La democracia bien entendida
Por M. Martín Ferrand
ABC
EL más estéril y difícil de todos los debates posibles en una democracia será siempre el que se refiera a la retribución económica de los diputados y senadores. El árbitro de tan peregrino conflicto habrá de ser el propio cuerpo formado por los representantes populares, lo que les convierte, ya en puro despropósito, en jueces y parte de un mismo proceso. Así ha vuelto a ser y, con la única y elegante ausencia de IU, las mesas del Congreso y el Senado, unánimemente, han aprobado una nueva lista de bicocas que puedan aliviar las penas de los padres de la patria y, en especial, la más inconsolable de todas ellas: dejar de serlo.
Es optativo para cualquier ciudadano, especialmente si se trata de un representante parlamentario, el hacer uso de sus derechos; pero resulta incuestionable, y en ello se sustenta su teórica representatividad, su obligatoria dedicación a los deberes que conlleva la situación a la que libremente acceden como consecuencia de los sucesivos procesos electorales. Convertir esa representatividad en vínculo laboral con, según los casos, el Congreso o el Senado es tanto como establecer un derecho que no estaba previsto en la definición de su cargo y que eleva su condición sobre la de sus representados. La democracia bien entendida no empieza por uno mismo, sino por la recta y cabal interpretación del mandato que, con fuerza contractual, vincula al representante y sus representados.
Como nuestro sistema representativo, valga la paradoja, no es representativo -¿alguien conoce el nombre de «su representante»?- encomendamos nuestra teórica representación a lotes de personas que, agrupadas en listas cerradas y bloqueadas, ajustan su obediencia, con prioridad sobre sus votantes, a los líderes de las siglas partidarias que les amparan. Por ahí empieza la quiebra de un sistema en el que sólo los ciudadanos de una circunscripción -en principio, Madrid- pueden votar la lista que encabeza el aspirante a la presidencia del Gobierno. En consecuencia, en la irresponsabilidad que permite la oscuridad del vínculo representativo, los diputados y senadores pueden hacer de su capa un sayo y repartirse sinecuras que no están ni al alcance ni en la intención de quienes les votamos.
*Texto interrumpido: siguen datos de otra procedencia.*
Lemma due_other S e l : is_assistant e = false -> due S (e :: l) -> due (if boundary e then [] else S) l.
Proof.
  intros HA [C N R F]. split.
  - cbn in C. unfold calls_of in C. by rewrite HA in C.
  - intros H. apply N. cbn. apply in_app_iff. by right.
  - destruct (is_tool e) eqn:T; [|by rewrite result_ids_cons_other in R].
    rewrite result_ids_cons_tool in R by done. by apply NoDup_cons in R as [_ R].
  - intros a r b -> Hr. destruct (F (e :: a) r b eq_refl Hr) as [[HS Hb]|(A & [<-|HAin] & Hd & Ho)].
    + cbn in Hb. apply orb_false_iff in Hb as [-> Hb]. by left.
    + apply declares_assistant in Hd as [Hd _]. congruence.
    + right. eauto.
Qed.
Lemma due_assistant S e l : is_assistant e = true -> due S (e :: l) -> due (call_ids e) (pulls e l).
Proof.
  intros HA [C N R F].
  assert (Hperm : pulls e l ≡ₚ l) by apply pulls_perm.
  assert (R' : base.NoDup (result_ids l)).
  { rewrite result_ids_cons_other in R; [done|]. destruct (is_tool e) eqn:T; [|done].
    by rewrite tool_no_assistant in HA. }
  assert (Rp : base.NoDup (result_ids (pulls e l))) by (by rewrite (result_ids_perm _ _ Hperm)).
  split; [| |done|].
  - rewrite (all_calls_perm _ _ Hperm). cbn in C. by apply NoDup_app in C as (_ & _ & C).
  - intros H. apply N. cbn. apply in_app_iff. right. apply list_elem_of_In. rewrite <- (all_calls_perm _ _ Hperm).
    by apply list_elem_of_In.
  - intros a' r b' E Hr. pose proof (answers_self r Hr) as Hra.
    assert (Hin : In r l).
    { apply list_elem_of_In. rewrite <- Hperm, E. apply elem_of_app. right. by left. }
    apply in_split in Hin as (a & b & ->).
    assert (Hnamed : se_tool_call_id r <> "").
    { intros Hn. destruct (F (e :: a) r b eq_refl Hr) as [[_ Hb]|(A & HAin & Hd & _)].
      - cbn in Hb. by rewrite assistant_boundary in Hb.
      - apply N. apply in_flat_map. exists A. split; [|apply calls_of_declares; by rewrite <- Hn].
        destruct HAin as [<-|HAin]; [by left|right; apply in_app_iff; by left]. }
    destruct (F (e :: a) r b eq_refl Hr) as [[_ Hb]|(A & [<-|HAin] & Hd & Ho)].
    + cbn in Hb. by rewrite assistant_boundary in Hb.
    + left. split; [exact (proj2 (proj1 (declares_assistant _ _) Hd))|].
      destruct (pulls_attach e _ r (a ++ r :: b) Hra Hnamed Hd) as (mid & tail & Ep & _ & Hb).
      { exists a, b. split_and!; [done| |done]. by apply (unshadowed e (se_tool_call_id r) [] a r b). }
      by rewrite (result_position _ _ _ _ _ Rp Ep Hra _ _ _ E Hra).
    + right. apply in_split in HAin as (p & q & ->). rewrite <- List.app_assoc in *. cbn in *.
      destruct (pulls_pass e A (se_tool_call_id r) r (p ++ A :: q ++ r :: b) (other_entries p) Hd Hra)
        as (p' & l' & Ep & _ & mid & tail & -> & _ & _).
      { exists p, (q ++ r :: b). split_and!; [done|done|]. exists q, b. split_and!; [done| |done].
        apply (unshadowed A (se_tool_call_id r) p q r b); [done|done| |done]. by apply NoDup_app in C as (_ & _ & C). }
      exists A. split; [|done]. change (A :: mid ++ r :: tail) with ((A :: mid) ++ r :: tail) in Ep.
      rewrite List.app_assoc in Ep. rewrite (result_position _ _ _ _ _ Rp Ep Hra _ _ _ E Hra).
      apply in_app_iff. right. by left.
Qed.

Lemma due_window S l : due S l -> forall id, In id (result_ids (window l)) -> In id S.
Proof.
  intros [_ _ _ F] id H. apply in_result_ids in H as (r & Hr & Ha).
  destruct (window_split l) as (rest & E & Hb). apply in_split in Hr as (a & b & Ew).
  rewrite Ew, <- List.app_assoc in E. cbn in E. apply answers_tool in Ha as [Ht <-].
  destruct (F a r (b ++ rest) E Ht) as [[HS _]|(A & HA & Hd & _)]; [done|].
  exfalso. rewrite Ew, existsb_app in Hb. apply orb_false_iff in Hb as [Hb _].
  rewrite existsb_false in Hb. specialize (Hb A HA). rewrite assistant_boundary in Hb; [done|].
  by apply declares_assistant in Hd as [? _].
Qed.
Lemma fills_ids e l : is_assistant e = true ->
  result_ids (fills e l) = List.filter (fun id => negb (existsb (String.eqb id) (result_ids (window l)))) (call_ids e).
Proof.
  intros HA. unfold fills, unanswered, call_ids, result_ids at 1. rewrite HA.
  induction (se_tool_calls e) as [|tc calls IH]; cbn; [done|].
  destruct (existsb (String.eqb (tc_id tc)) (result_ids (window l))); cbn; [done|]. by rewrite IH.
Qed.
Lemma all_calls_at a A b : base.NoDup (all_calls (a ++ A :: b)) -> is_assistant A = true -> base.NoDup (call_ids A).
Proof.
  unfold all_calls. rewrite List.flat_map_app. intros H HA. apply NoDup_app in H as (_ & _ & H). cbn in H.
  apply NoDup_app in H as (H & _ & _). unfold calls_of in H. by rewrite HA in H.
Qed.
Lemma settle_step e l : is_assistant e = true -> base.NoDup (call_ids e) -> base.NoDup (result_ids (window l)) ->
  (forall id, In id (result_ids (window l)) -> In id (call_ids e)) ->
  result_ids (fills e l ++ window l) ≡ₚ call_ids e.
Proof.
  intros HA Hc Hw Hin. rewrite result_ids_app, fills_ids by done. apply NoDup_Permutation; [|done|].
  - apply NoDup_app. split_and!; [|intros id|done].
    + apply NoDup_ListNoDup. apply List.NoDup_filter. by apply NoDup_ListNoDup.
    + rewrite !list_elem_of_In, filter_In, negb_true_iff. intros [_ Hn] Hid.
      apply existsb_eqb_in in Hid. congruence.
  - intros id. rewrite elem_of_app, !list_elem_of_In, filter_In, negb_true_iff. split; [intros [[? _]|?]; auto|].
    intros H. destruct (existsb (String.eqb id) (result_ids (window l))) eqn:X; [|auto].
    right. by apply existsb_eqb_in.
Qed.
Lemma window_results_unique l : base.NoDup (result_ids l) -> base.NoDup (result_ids (window l)).
Proof.
  destruct (window_split l) as (rest & E & _). rewrite E at 1. rewrite result_ids_app.
  by intros (H & _ & _)%NoDup_app.
Qed.
Lemma repair_settles : forall n S l, (List.length l <= n)%nat -> due S l -> settled (fill (attach n l)).
Proof.
  induction n as [|n IH]; intros S [|e l] Hn Hdue; cbn in Hn; try lia; [done..|]. cbn [attach fill].
  cbn [settled]. rewrite window_filled, window_attach.
  assert (Hn' : (List.length (pulls e l) <= n)%nat) by (rewrite (Permutation_length (pulls_perm e l)); lia).
  assert (Hsplit : settled (fills e (attach n (pulls e l)) ++ fill (attach n (pulls e l)))
                   <-> settled (fill (attach n (pulls e l)))).
  { split; [|apply settled_tools, fills_tools].
    pose proof (fills_tools e (attach n (pulls e l))) as Ht. revert Ht.
    generalize (fills e (attach n (pulls e l))) as ps. induction ps as [|p ps IHp]; [done|].
    cbn. intros [_ Ht]%andb_true_iff [_ H]. auto. }
  destruct (is_assistant e) eqn:HA.
  - pose proof (due_assistant S e l HA Hdue) as Hd. split; [|apply Hsplit; by eapply IH].
    intros _. unfold calls_of. rewrite HA. rewrite <- (window_attach n (pulls e l)).
    apply settle_step; [done| | |].
    + destruct Hdue as [C _ _ _]. by apply (all_calls_at [] e l).
    + rewrite window_attach. apply window_results_unique, Hd.
    + rewrite window_attach. by apply due_window.
  - pose proof (due_other S e l HA Hdue) as Hd. unfold pulls, fills in *. rewrite HA in *.
    split; [|cbn; by eapply IH]. intros B. rewrite B in Hd. unfold calls_of. rewrite HA. cbn.
    destruct (result_ids (window l)) as [|id ids] eqn:W; [done|].
    destruct (due_window [] l Hd id); rewrite W; by left.
Qed.

(** * Loading *)
Lemma filter_comm {A} (f g : A -> bool) l : List.filter f (List.filter g l) = List.filter g (List.filter f l).
Proof.
  induction l as [|x l IH]; [done|]. cbn. destruct (f x) eqn:F, (g x) eqn:G; cbn; rewrite ?F, ?G; congruence.
Qed.
Lemma journal_due l : journal_ok l -> base.NoDup (result_ids l) -> due [] l.
Proof.
  intros [U N C] R. split; [done..|]. intros a r b E Hr. right.
  destruct (called_split [] l C a r b E Hr) as (A & HA & ?). by exists A.
Qed.
Lemma strip_results l : List.filter is_tool (fst (strip_empty_assistants l)) = List.filter is_tool l.
Proof.
  cbn. apply filter_filter_sub. intros e _ T. unfold empty_assistant.
  by rewrite tool_no_assistant.
Qed.
Lemma heal_spec l :
  heal l = fill (attach (List.length (fst (dedupe_tool_entries (fst (strip_empty_assistants l)))))
                   (fst (dedupe_tool_entries (fst (strip_empty_assistants l))))).
Proof. unfold heal. by rewrite repair_spec. Qed.
Lemma fill_in e l : In e l -> In e (fill l).
Proof.
  induction l as [|x l IH]; [done|]. cbn [fill]. intros [->|H]; [by left|]. right. apply in_app_iff. right. auto.
Qed.

(** C8: a journal as the agent writes it is loaded as a conversation that a
    provider accepts: every call answered exactly once, directly behind the
    message that made it, and no result without its call. *)
Theorem healed_session_is_accepted entries :
  journal_ok entries -> accepted [] (heal entries) = true.
Proof.
  intros H. rewrite heal_spec. set (l := fst (dedupe_tool_entries _)).
  assert (Hl : journal_ok l) by (by apply dedupe_ok, strip_ok).
  assert (Hd : due [] l) by (apply journal_due; [done|]; by apply dedupe_results_unique, strip_ok).
  apply settled_accepted; [by eapply repair_settles|]. rewrite window_fill, window_attach.
  destruct (result_ids (window l)) as [|id ids] eqn:W; [done|].
  destruct (due_window [] l Hd id); rewrite W; by left.
Qed.

(** Loading loses nothing: what is not a tool result stays, in its order,
    but for assistant entries without content and calls; a result without an id
    stays; and for every other result one with its id stays, which is a
    placeholder only if it was one.  This holds of any journal. *)
Theorem loading_loses_nothing entries :
  other_entries (heal entries) = List.filter (fun e => negb (empty_assistant e)) (other_entries entries)
  /\ forall r, In r entries -> is_tool r = true ->
     if keyed_result r then
       exists r', In r' (heal entries) /\ answers (se_tool_call_id r) r' = true
         /\ (is_placeholder r' = true -> is_placeholder r = true)
     else In r (heal entries).
Proof.
  rewrite heal_spec. set (s := fst (strip_empty_assistants entries)). set (l := fst (dedupe_tool_entries s)).
  assert (Hkeep : forall e, In e l -> In e (fill (attach (List.length l) l))).
  { intros e He. apply fill_in, list_elem_of_In. rewrite attach_perm. by apply list_elem_of_In. }
  split.
  - rewrite fill_others, attach_others. subst l. rewrite dedupe_others. subst s. apply filter_comm.
  - intros r Hr Ht. assert (Hs : In r s).
    { assert (In r (List.filter is_tool s)) as Hf by (subst s; rewrite strip_results; by apply filter_In).
      by apply filter_In in Hf as [? _]. }
    destruct (keyed_result r) eqn:K.
    + destruct (dedupe_keeps s r Hs K) as (r' & Hr' & Ha & Hp). eauto.
    + apply Hkeep. subst l. rewrite dedupe_retained. destruct (dedupe_facts s) as [kept [_ _ D _]].
      apply list_elem_of_In, list_elem_of_lookup in Hs as (i & Hi). apply in_retained. exists i.
      split; [done|]. apply (D _ _ Hi). by left.
Qed.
Añadirle una suerte de condición laboral a la tarea representativa es desvirtuar su naturaleza. De haber algún «empleador» para un diputado, entendido como «empleado», ése seríamos nosotros, los ciudadanos-votantes-contribuyentes. En ningún caso los presidentes de las Cámaras, que son listeros distinguidos por los mismos a quienes deben pasar lista y, en su caso, reconvenir. Más todavía: si hay alguna función en el ámbito democrático que no pueda ser tenida por laboral, y sujeta a las condiciones de los trabajadores, es la representativa. Claro que para entenderlo hay que ser y sentirse demócrata, no funcionario de la democracia.